### EXERCISE PROMPT
Go through the material and copy every line in which "reads" appears.

### SUPPLIED RECORDS

════════════════

(** * document-editor: the indent ruler and the pagination estimator

    A shallow embedding of [src/app/page.js]: the [clamp] helper, the
    indent model of [Ruler] ([setFromDrag]), the pointer handlers of the
    ruler's drag session, what the ruler draws ([positions], the bands of
    the track, [majorTicks], [formatInches]) and what it reads back from
    the editor ([syncFromSelection]), the pagination estimator of [Home]
    ([updatePagination]) with the events that trigger it and the cleanups
    of its effects, the font-size buttons, [PageInfo], and the
    [setIndentRuler] command of the [IndentRuler] extension.

    JavaScript numbers are IEEE-754 binary64 values.  The arithmetic of the
    program is written once, over the interface [JSNumber], and read in two
    ways: [Binary64] evaluates it on Rocq's primitive binary64 floats, bit
    for bit as a JavaScript engine does; [Exact] evaluates it on rationals,
    which is what the program computes whenever no operation rounds (pixel
    coordinates are small dyadic numbers, for which sums and differences
    are exact).  General statements are proved for [Exact]; concrete runs
    are evaluated in both. *)

From Stdlib Require Import ZArith QArith Qround Qminmax Qabs Lqa Lia.
From Stdlib Require Import Floats Uint63.
From stdpp Require Import base gmap strings list pretty.

Set Warnings "-register-all".

(** ** JavaScript numbers *)

Class JSNumber (N : Type) := {
  num : Z -> N;                 (* an integer literal *)
  add : N -> N -> N;
  sub : N -> N -> N;
  mul : N -> N -> N;
  div : N -> N -> N;
  Math_max : N -> N -> N;
  Math_min : N -> N -> N;
  Math_round : N -> N;
  Math_ceil : N -> N;
  Math_floor : N -> N;
  truthy : N -> bool            (* ToBoolean: false for 0, -0 and NaN *)
}.
(** *** The host's clock and its update cycle *)

Definition earlier (a b : positive * Timer) : Prop :=
  deadline (snd a) < deadline (snd b)
  \/ (deadline (snd a) = deadline (snd b) /\ (fst a <= fst b)%positive).

#[local] Instance earlier_dec a b : Decision (earlier a b).
Proof. unfold earlier. apply _. Defined.

Definition due (t : Z) (rt : Runtime) : list (positive * Timer) :=
  merge_sort earlier
    (List.filter (fun ht => deadline (snd ht) <=? t) (map_to_list (timers rt))).

(** Run one due timer, unless it was cleared meanwhile. *)
Definition run_timer (g : Game) (rt : Runtime) (ht : positive * Timer) : Runtime :=
  match timers rt !! fst ht with
  | Some t =>
    callback g t
      {| now := Z.max (now rt) (deadline t);
         next_handle := next_handle rt;
         timers := delete (fst ht) (timers rt);
         next_address := next_address rt;
         heap := heap rt;
         ACTOR_DEBOUNCE := ACTOR_DEBOUNCE rt;
         actors := actors rt;
         chat := chat rt;
         flushes := flushes rt |}
  | None => rt
  end.

(** [ms] milliseconds pass: the timers that come due run, earliest first. *)
Definition elapse (g : Game) (ms : Z) (rt : Runtime) : Runtime :=
  let t := now rt + ms in
  let rt' := fold_left (run_timer g) (due t rt) rt in
  {| now := t;
     next_handle := next_handle rt';
     timers := timers rt';
     next_address := next_address rt';
     heap := heap rt';
     ACTOR_DEBOUNCE := ACTOR_DEBOUNCE rt';
     actors := actors rt';
     chat := chat rt';
     flushes := flushes rt' |}.

(** The host commits a change: the actor object now reads [actor]. *)
Definition commit (actor : Actor) (rt : Runtime) : Runtime :=
  {| now := now rt;
     next_handle := next_handle rt;
     timers := timers rt;
     next_address := next_address rt;
     heap := heap rt;
     ACTOR_DEBOUNCE := ACTOR_DEBOUNCE rt;
     actors := <[actor_uuid actor := actor]> (actors rt);
     chat := chat rt;
     flushes := flushes rt |}.

(** One delta event: [gap] milliseconds after the previous one, the host
    has written [actor] and calls [updateActor] with the stash [payload],
    on behalf of the current user. *)
Record Delta := { gap : Z; after : Actor; stash : Payload.t }.

Definition ingest (g : Game) (rt : Runtime) (d : Delta) : Runtime :=
  updateActor g (after d) (Some (stash d)) (userId g) (commit (after d) (elapse g (gap d) rt)).

Definition burst (g : Game) (ds : list Delta) (rt : Runtime) : Runtime :=
  fold_left (ingest g) ds rt.

(** One update by the current user, through both hooks: [preUpdateActor] on
    the actor as it is, the commit, [updateActor] on the actor as it is
    afterwards. *)
Definition update_cycle (g : Game) (before after : Actor) (update : JsVal)
    (rt : Runtime) : Runtime :=
  updateActor g after (preUpdateActor g before update) (userId g) (commit after rt).

Definition boot : Runtime :=
  {| now := 0; next_handle := 1%positive; timers := ∅; next_address := 1%positive;
     heap := ∅; ACTOR_DEBOUNCE := ∅; actors := ∅; chat := []; flushes := [] |}.

(** *** Items *)

(** [a || b] on numbers *)
Definition or_number (a b : Z) : Z := if a =? 0 then b else a.

(** The pending debounce state of one item. *)
Module ItemData.
Record t := { oldQty : option Z; oldName : option jsstring; timer : option positive }.
End ItemData.

(** [hp-delta.mjs] 1059-1102: the messages [processItemUpdate(item, data)]
    creates, in order. *)
Definition processItemUpdate (g : Game) (item : Item) (data : ItemData.t)
  : list ChatMessage :=
  match item_parent item with
  | None => []
  | Some parent =>
    let icon := icon "fa-solid fa-backpack" in
    (match ItemData.oldQty data with
     | Some oldQty =>
       let newQty := or_number (readNumber (item_doc item) (Some (js "system.quantity"))) 0 in
       if negb (newQty =? oldQty) then
         let safeItemName := clipName (prop (item_props item) "name") in
         let delta := newQty - oldQty in
         let sign := sign_of delta in
         let abs := Z.abs delta in
         let isSimple := getWorldBool g "simpleOutput" false in
         if (oldQty =? 0) && (newQty =? 1) then
           [postMonitorMessage g parent
              (buildMonitorLine parent icon (js "added " ++ safeItemName))
              "tiny-monitor-item-inc" "item" true]
         else if (oldQty =? 1) && (newQty =? 0) then
           [postMonitorMessage g parent
              (buildMonitorLine parent icon (js "deleted " ++ safeItemName))
              "tiny-monitor-item-dec" "item" true]
         else
           let text :=
             if isSimple
             then sign ++ js " " ++ show_Z abs
             else show_Z oldQty ++ js " " ++ sign ++ js " " ++ show_Z abs
                    ++ js " → " ++ show_Z newQty in
           let line := buildMonitorLine parent icon (safeItemName ++ js ": " ++ text) in
           [postMonitorMessage g parent line
              (if 0 <? delta then "tiny-monitor-item-inc" else "tiny-monitor-item-dec")
              "item" true]
       else []
     | None => []
     end)
    ++
    (match ItemData.oldName data with
     | Some oldName =>
       if negb (match prop (item_props item) "name" with
                | VString s => s =?s oldName
                | _ => false
                end) then
         let line := buildMonitorLine parent icon
           (js "Item: " ++ clipName (VString oldName) ++ js " → "
            ++ clipName (prop (item_props item) "name")) in
         [postMonitorMessage g parent line "tiny-monitor-item" "item" true]
       else []
     | None => []
     end)
  end.
(** Modelled from the spec: [Gate.save(filename)], absent from the sources:
    writes the serializable record to the file. *)
Definition save (self : Gate) (filename : string) (files : Files) : Files :=
  <[filename := json_dumps (to_dict self true)]> files.

(** [sympy.sympify] over the elements of a row, left to right. *)
Definition sympify_row (row : list string) : result (list Expr) :=
  for_each row (fun acc element =>
                  (try! e := sympify element in Ok (acc ++ [e]))%res) [].

(** Modelled from the spec: [Gate.load(data)], absent from the sources:
    [data] is a file path or an already-parsed record; the gate is rebuilt
    through the constructor. *)
Definition load_dict (data : GateDict) : result Gate :=
  let qs := match dict_qubits data with QubitsTuple qs | QubitsList qs => qs end in
  (try! m := match dict_matrix data with
             | NativeMatrix m => Ok m
             | ElementRows rows =>
                 for_each rows (fun acc row =>
                                  (try! r := sympify_row row in Ok (acc ++ [r]))) []
             end in
   Gate_init m qs)%res.

Definition load (data : string + GateDict) (files : Files) : result Gate :=
  match data with
  | inl path =>
      match files !! path with
      | None => Raise (OSError path)
      | Some text => (try! record := json_loads text in load_dict record)%res
      end
  | inr record => load_dict record
  end.
End GateSerialization.

Arguments Gate Expr : clear implicits.
Arguments MatrixField Expr : clear implicits.
Arguments GateDict Expr : clear implicits.
Arguments Files Text : clear implicits.

(** ** Vocabulary of the statements *)

Section Vocabulary.
Context `{External}.

(** The basis rotation a factor asks for: rotate about Y by -pi/2 for an
    X factor, about X by +pi/2 for a Y factor, nothing otherwise. *)
Definition rotation_of (factor : Factor) : list GateInstr :=
  match factor.2 with
  | "X" => [RY neg_half_pi factor.1]
  | "Y" => [RX half_pi factor.1]
  | _ => []
  end.

(** The product of Z over a list of qubit indices. *)
Definition Z_product (indices : list nat) : IsingOperator :=
  foldr (fun q rest => ising_mul (ising_Z q) rest) ising_one indices.

(** The sum over weighted terms of coefficient times all-Z product. *)
Definition frame_sum (weighted_terms : list (Term * Coef)) : IsingOperator :=
  foldr (fun tc rest => ising_add (ising_scale (Z_product (tc.1).*1) tc.2) rest)
        ising_zero weighted_terms.

(** Two terms assign different letters to one qubit. *)
Definition terms_conflict (t1 t2 : Term) : Prop :=
  ∃ q b1 b2, (q, b1) ∈ t1 ∧ (q, b2) ∈ t2 ∧ b1 ≠ b2.

(** The group contains two terms that conflict. *)
Definition has_conflicting_terms (qubit_operator : QubitOperator Coef) : Prop :=
  ∃ t1 t2, t1 ∈ term_keys qubit_operator ∧ t2 ∈ term_keys qubit_operator
           ∧ t1 ≠ t2 ∧ terms_conflict t1 t2.

(** All terms of the group agree on the letter of every shared qubit. *)
Definition comeasurable (qubit_operator : QubitOperator Coef) : Prop :=
  ∀ t1 t2 q b1 b2,
    t1 ∈ term_keys qubit_operator → t2 ∈ term_keys qubit_operator →
    (q, b1) ∈ t1 → (q, b2) ∈ t2 → b1 = b2.
Lemma http_get_all_fail (url : string) (w : net) :
  (forall i, attempt_failure (net_reply w i url) <> None) ->
  exists e, fst (http_get url w) = Raise e
            /\ net_gets (snd (http_get url w)) = (net_gets w + 3)%nat.
Proof.
  intros Hall. rewrite http_get_unfold.
  destruct (attempt_failure (net_reply w (net_gets w) url)) as [e1|] eqn:H1;
    [|by destruct (Hall (net_gets w))].
  rewrite (http_get_loop_fail 1 _ url None w e1 H1).
  destruct (attempt_failure (net_reply w (S (net_gets w)) url)) as [e2|] eqn:H2;
    [|by destruct (Hall (S (net_gets w)))].
  rewrite (http_get_loop_fail 2 _ url _ (after_failure url 1 w) e2 H2).
  destruct (attempt_failure (net_reply w (S (S (net_gets w))) url)) as [e3|] eqn:H3;
    [|by destruct (Hall (S (S (net_gets w))))].
  rewrite (http_get_loop_fail 3 _ url _ (after_failure url 2 (after_failure url 1 w)) e3 H3).
  exists e3. cbn [http_get_loop raise fst snd after_failure net_gets]. split; [reflexivity | lia].
Qed.

(** X11. One round over the two adapters makes between two and six
    requests.  On a network where every request fails or is answered with
    a 4xx or 5xx status it makes all six, both adapters return the empty
    list, and the cycle fed by them looks at nothing and returns nothing. *)
Theorem sources_network_use KW (lib : web) (w : net) :
  let r := call_all (SOURCES KW lib) w in
  (net_gets w + 2 <= net_gets (snd r) <= net_gets w + 6)%nat
  /\ ((forall i url, attempt_failure (net_reply w i url) <> None) ->
      fst r = [Ok []; Ok []]
      /\ net_gets (snd r) = (net_gets w + 6)%nat
      /\ forall clock file, fst (run_cycle KW (fst r) clock file) = ([], 0)).
Proof.
  intros r. subst r. unfold SOURCES, fetch_ethiopian_tender_com, fetch_globaltenders_et_sw.
  cbn [call_all].
  set (u1 := "https://www.ethiopiantender.com/").
  set (u2 := "https://www.globaltenders.com/ethiopia/et-software-tenders").
  rewrite (fetch_page_eq KW lib u1 "EthiopianTender.com" w).
  set (w1 := snd (http_get u1 w)).
  rewrite (fetch_page_eq KW lib u2 "GlobalTenders (ET Software)" w1).
  cbn [fst snd].
  pose proof (http_get_at_most_three u1 w) as G1. fold w1 in G1.
  pose proof (http_get_at_most_three u2 w1) as G2.
  split; [lia|].
  intros Hall.
  destruct (http_get_all_fail u1 w (fun i => Hall i u1)) as (e1 & -> & N1). fold w1 in N1.
  assert (Hall1 : forall i, attempt_failure (net_reply w1 i u2) <> None).
  { intros i. unfold w1. rewrite (proj1 (http_get_keeps_oracles u1 w)). apply Hall. }
  destruct (http_get_all_fail u2 w1 Hall1) as (e2 & -> & N2).
  split; [reflexivity|]. split; [lia|].
  intros clock file. by rewrite run_cycle_eq.
Qed.

Lemma sources_network_use_witness :
  fst (call_all (SOURCES scenario_keywords sample_web) (dead_net 0)) = [Ok []; Ok []]
  /\ net_gets (snd (call_all (SOURCES scenario_keywords sample_web) (dead_net 0)))
     = (net_gets (dead_net 0) + 6)%nat
  /\ forall clock file,
       fst (run_cycle scenario_keywords
              (fst (call_all (SOURCES scenario_keywords sample_web) (dead_net 0))) clock file)
       = ([], 0).
Proof.
  apply (proj2 (sources_network_use scenario_keywords sample_web (dead_net 0))).
  intros i url. discriminate.
Defined.

Lemma scan_anchors_shape KW (lib : web) (base source : string)
    (P : gmap string string -> Prop) :
  (forall a href full,
     anchor_href a = Some href -> urljoin lib base href = Ok full ->
     nonempty (anchor_text a) = true -> 1 <= relevant_score KW (anchor_text a) ->
     P (notice (anchor_text a) "" "" full source)) ->
  forall anchors notices out,
    Forall P notices ->
    scan_anchors KW lib base source anchors notices = Ok out ->
    Forall P out.
Proof.
  intros HP. induction anchors as [|a anchors IH]; intros notices out Hacc.
  - cbn. by intros [= <-].
  - cbn [scan_anchors].
    destruct (anchor_href a) as [href|] eqn:Hhref; [|by apply IH].
    destruct (nonempty (anchor_text a)) eqn:Htext; cbn [negb orb]; [|by apply IH].
    destruct (nonempty href); cbn [negb]; [|by apply IH].
    destruct (urljoin lib base href) as [full|e] eqn:Hjoin; [|discriminate].
    destruct (Z.ltb_spec (relevant_score KW (anchor_text a)) 1) as [|Hge]; [by apply IH|].
    apply IH. apply Forall_app. split; [done|].
    constructor; [|constructor]. by eapply HP.
Qed.

(** X22. An adapter never raises, and every notice it returns is built
    from an anchor's non-empty text and resolved link alone: buyer and
    deadline are the empty text and the source is the adapter's tag.  So
    its fingerprint depends on title and link only, and its row in the
    digest shows no buyer and an empty deadline; the 'N/A' of the format
    never appears for it. *)
Theorem adapter_notice_shape :
  Forall (fun '(fetch, base, source) =>
            forall KW (lib : web) (w : net),
            exists out,
              fst (fetch KW lib w) = Ok out
              /\ Forall (fun n =>
                   exists title url,
                     n = notice title "" "" url source
                     /\ nonempty title = true
                     /\ notice_uid n = uid_hash title "" "" url
                     /\ format_row n
                        = ("<li><b>" +:+ title +:+ "</b>")
                          +:+ " — deadline: <br><a href='" +:+ url +:+ "'>" +:+ url
                          +:+ "</a> <i>(" +:+ source +:+ ")</i></li>") out)
         adapters.
Proof.
  assert (H : forall base source KW (lib : web) (w : net),
             exists out,
               fst (fetch_page KW lib base source w) = Ok out
               /\ Forall (fun n =>
                    exists title url,
                      n = notice title "" "" url source
                      /\ nonempty title = true
                      /\ notice_uid n = uid_hash title "" "" url
                      /\ format_row n
                         = ("<li><b>" +:+ title +:+ "</b>")
                           +:+ " — deadline: <br><a href='" +:+ url +:+ "'>" +:+ url
                           +:+ "</a> <i>(" +:+ source +:+ ")</i></li>") out).
  { intros base source KW lib w. rewrite fetch_page_eq. cbn [fst].
    destruct (fst (http_get base w)) as [r|]; [|by exists []].
    destruct (select_anchors lib (text r)) as [anchors|]; [|by exists []].
    destruct (scan_anchors KW lib base source anchors []) as [out|] eqn:Hscan;
      [|by exists []].
    exists out. split; [reflexivity|].
    refine (scan_anchors_shape KW lib base source _ _ anchors [] out _ Hscan);
      [|constructor].
    intros a href full _ _ Htext _. exists (anchor_text a), full.
    split; [reflexivity|]. split; [exact Htext|]. split; [apply notice_uid_notice|].
    unfold format_row, get, notice.
    rewrite lookup_insert_eq.
    rewrite !(lookup_insert_ne _ _ "buyer") by done. rewrite lookup_insert_eq.
    rewrite !(lookup_insert_ne _ _ "deadline") by done. rewrite lookup_insert_eq.
    rewrite !(lookup_insert_ne _ _ "url") by done. rewrite lookup_insert_eq.
    rewrite !(lookup_insert_ne _ _ "source") by done. rewrite lookup_insert_eq.
    reflexivity. }
  repeat constructor; intros; apply H.
Qed.

(* --------------------------------------------------------------------- *)
(** ** More on the run cycle *)
(* --------------------------------------------------------------------- *)

Lemma occurrences_filter (f : gmap string string -> bool) (n : gmap string string)
    (l : list (gmap string string)) :
  occurrences n (List.filter f l) = if f n then occurrences n l else 0%nat.
Proof.
  unfold occurrences. induction l as [|m l IH]; cbn [List.filter].
  - by destruct (f n).
  - destruct (f m) eqn:Hm; cbn [List.filter].
    + destruct (bool_decide (m = n)) eqn:Hmn; cbn [length]; rewrite IH.
      * apply bool_decide_eq_true in Hmn as ->. by rewrite Hm.
      * reflexivity.
    + rewrite IH. destruct (bool_decide (m = n)) eqn:Hmn; [|reflexivity].
      apply bool_decide_eq_true in Hmn as ->. by rewrite Hm.
Qed.

(** X12. Within one cycle nothing is deduplicated: a candidate whose
    fingerprint was not in the loaded state and whose title and link score
    is returned as many times as the adapters emitted it, because the set of
    seen fingerprints is built once, before the loop. *)
Theorem run_cycle_repeats_duplicates KW (outs : list (result (list (gmap string string))))
    (clock : nat -> Z) (file : state_file) (n : gmap string string) :
  occurrences n (fst (fst (run_cycle KW outs clock file)))
  = if decide (notice_uid n ∈ dom (load_state file)) then 0%nat
    else if decide (1 <= relevant_score KW (text_blob n))
         then occurrences n (items_of outs)
         else 0%nat.
Proof.
  rewrite run_cycle_eq. cbn [fst]. rewrite occurrences_filter. unfold accepts.
  destruct (decide (notice_uid n ∈ dom (load_state file))) as [Hin|Hout].
  - by rewrite (bool_decide_eq_true_2 _ Hin).
  - rewrite (bool_decide_eq_false_2 _ Hout). cbn [negb andb].
    destruct (decide (1 <= relevant_score KW (text_blob n))) as [Hs|Hs].
    + by rewrite (proj2 (Z.leb_le _ _) Hs).
    + rewrite (proj2 (Z.leb_gt _ _)); [reflexivity | lia].
Qed.

Example same_listing_from_both_adapters :
  length (fst (fst (run_cycle scenario_keywords
                      [ Ok [erp_notice "EthiopianTender.com"];
                        Ok [erp_notice "GlobalTenders (ET Software)"] ]
                      (fun _ => 1700000000) Absent))) = 2%nat
  /\ notice_uid (erp_notice "EthiopianTender.com")
     = notice_uid (erp_notice "GlobalTenders (ET Software)").
Proof. split; vm_compute; reflexivity. Qed.

Lemma filter_sublist {A} (f : A -> bool) (l : list A) : sublist (List.filter f l) l.
Proof.
  induction l as [|x l IH]; [constructor|]. cbn [List.filter].
  destruct (f x); [by apply sublist_skip | by apply sublist_cons].
Qed.

(** X13. The notices a cycle returns are a sublist of the candidates, in
    their order: nothing is invented, reordered or merged.  The count returned with them is the number of
    candidates of the fetchers that returned, the ones skipped as seen or
    as irrelevant included, so it is never less than the number of
    notices. *)
Theorem run_cycle_returns_sublist KW (outs : list (result (list (gmap string string))))
    (clock : nat -> Z) (file : state_file) :
  sublist (fst (fst (run_cycle KW outs clock file))) (items_of outs)
  /\ snd (fst (run_cycle KW outs clock file)) = Z.of_nat (length (items_of outs))
  /\ Z.of_nat (length (fst (fst (run_cycle KW outs clock file))))
     <= snd (fst (run_cycle KW outs clock file)).
Proof.
  rewrite run_cycle_eq. cbn [fst snd].
  split; [apply filter_sublist|]. split; [reflexivity|].
  apply inj_le, sublist_length, filter_sublist.
Qed.

Lemma relevant_score_app_r (KW : gset string) (a b : string) :
  relevant_score KW b <= relevant_score KW (a +:+ b).
Proof.
  unfold relevant_score. rewrite lower_app.
  apply inj_le.
  induction (elements KW) as [|k l IH]; simpl; [lia|].
  destruct (contains k (lower b)) eqn:E.
  - rewrite (contains_app_r _ (lower a) _ E). simpl. lia.
  - destruct (contains k (lower a +:+ lower b)); simpl; lia.
Qed.

(** X14. The cycle scores the title and the link together: a candidate
    whose fingerprint is new is returned as soon as its link alone mentions
    a keyword, whatever its title. *)
Theorem run_cycle_accepts_link_hits KW (outs : list (result (list (gmap string string))))
    (clock : nat -> Z) (file : state_file) (n : gmap string string) :
  n ∈ items_of outs ->
  notice_uid n ∉ dom (load_state file) ->
  1 <= relevant_score KW (get n "url" "") ->
  n ∈ fst (fst (run_cycle KW outs clock file)).
Proof.
  intros Hn Hnew Hs. rewrite run_cycle_eq. cbn [fst]. apply accepted_spec.
  split; [done|]. split; [done|]. unfold text_blob.
  pose proof (relevant_score_app_r KW " " (get n "url" "")) as H1.
  pose proof (relevant_score_app_r KW (get n "title" "") (" " +:+ get n "url" "")) as H2.
  lia.
Qed.

Lemma run_cycle_accepts_link_hits_witness :
  notice "Office Chairs" "" "" "http://x/software/2" "EthiopianTender.com"
  ∈ fst (fst (run_cycle (list_to_set ["software"])
                [Ok [notice "Office Chairs" "" "" "http://x/software/2" "EthiopianTender.com"]]
                (fun _ => 1700000000) Absent)).
Proof.
  apply run_cycle_accepts_link_hits.
  - apply list_elem_of_In. by left.
  - cbn [load_state]. rewrite dom_empty_L. apply not_elem_of_empty.
  - rewrite get_notice_url. vm_compute. discriminate.
Defined.

(** X15. A cycle that accepts nothing only trims: the stored state is the
    loaded one without the entries older than ninety days, and it is the
    loaded state itself when no entry is that old. *)
Theorem idle_cycle_only_trims KW (outs : list (result (list (gmap string string))))
    (clock : nat -> Z) (file : state_file) :
  fst (fst (run_cycle KW outs clock file)) = [] ->
  snd (run_cycle KW outs clock file)
  = Stored (filter (fun kv => clock 0%nat - RETENTION <= kv.2) (load_state file))
  /\ ((forall k v, load_state file !! k = Some v -> clock 0%nat - RETENTION <= v) ->
      snd (run_cycle KW outs clock file) = Stored (load_state file)).
Proof.
  rewrite run_cycle_eq. cbn [fst snd]. intros ->. cbn [length stamp].
  split; [reflexivity|]. intros Hall. f_equal. apply map_eq. intros k.
  destruct (load_state file !! k) as [v|] eqn:Hk.
  - apply trim_lookup. split; [done | by eapply Hall].
  - apply trim_lookup_None. intros v Hv. congruence.
Qed.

════════════════

### YOUR SOLUTION
    the track, [majorTicks], [formatInches]) and what it reads back from
(** The host commits a change: the actor object now reads [actor]. *)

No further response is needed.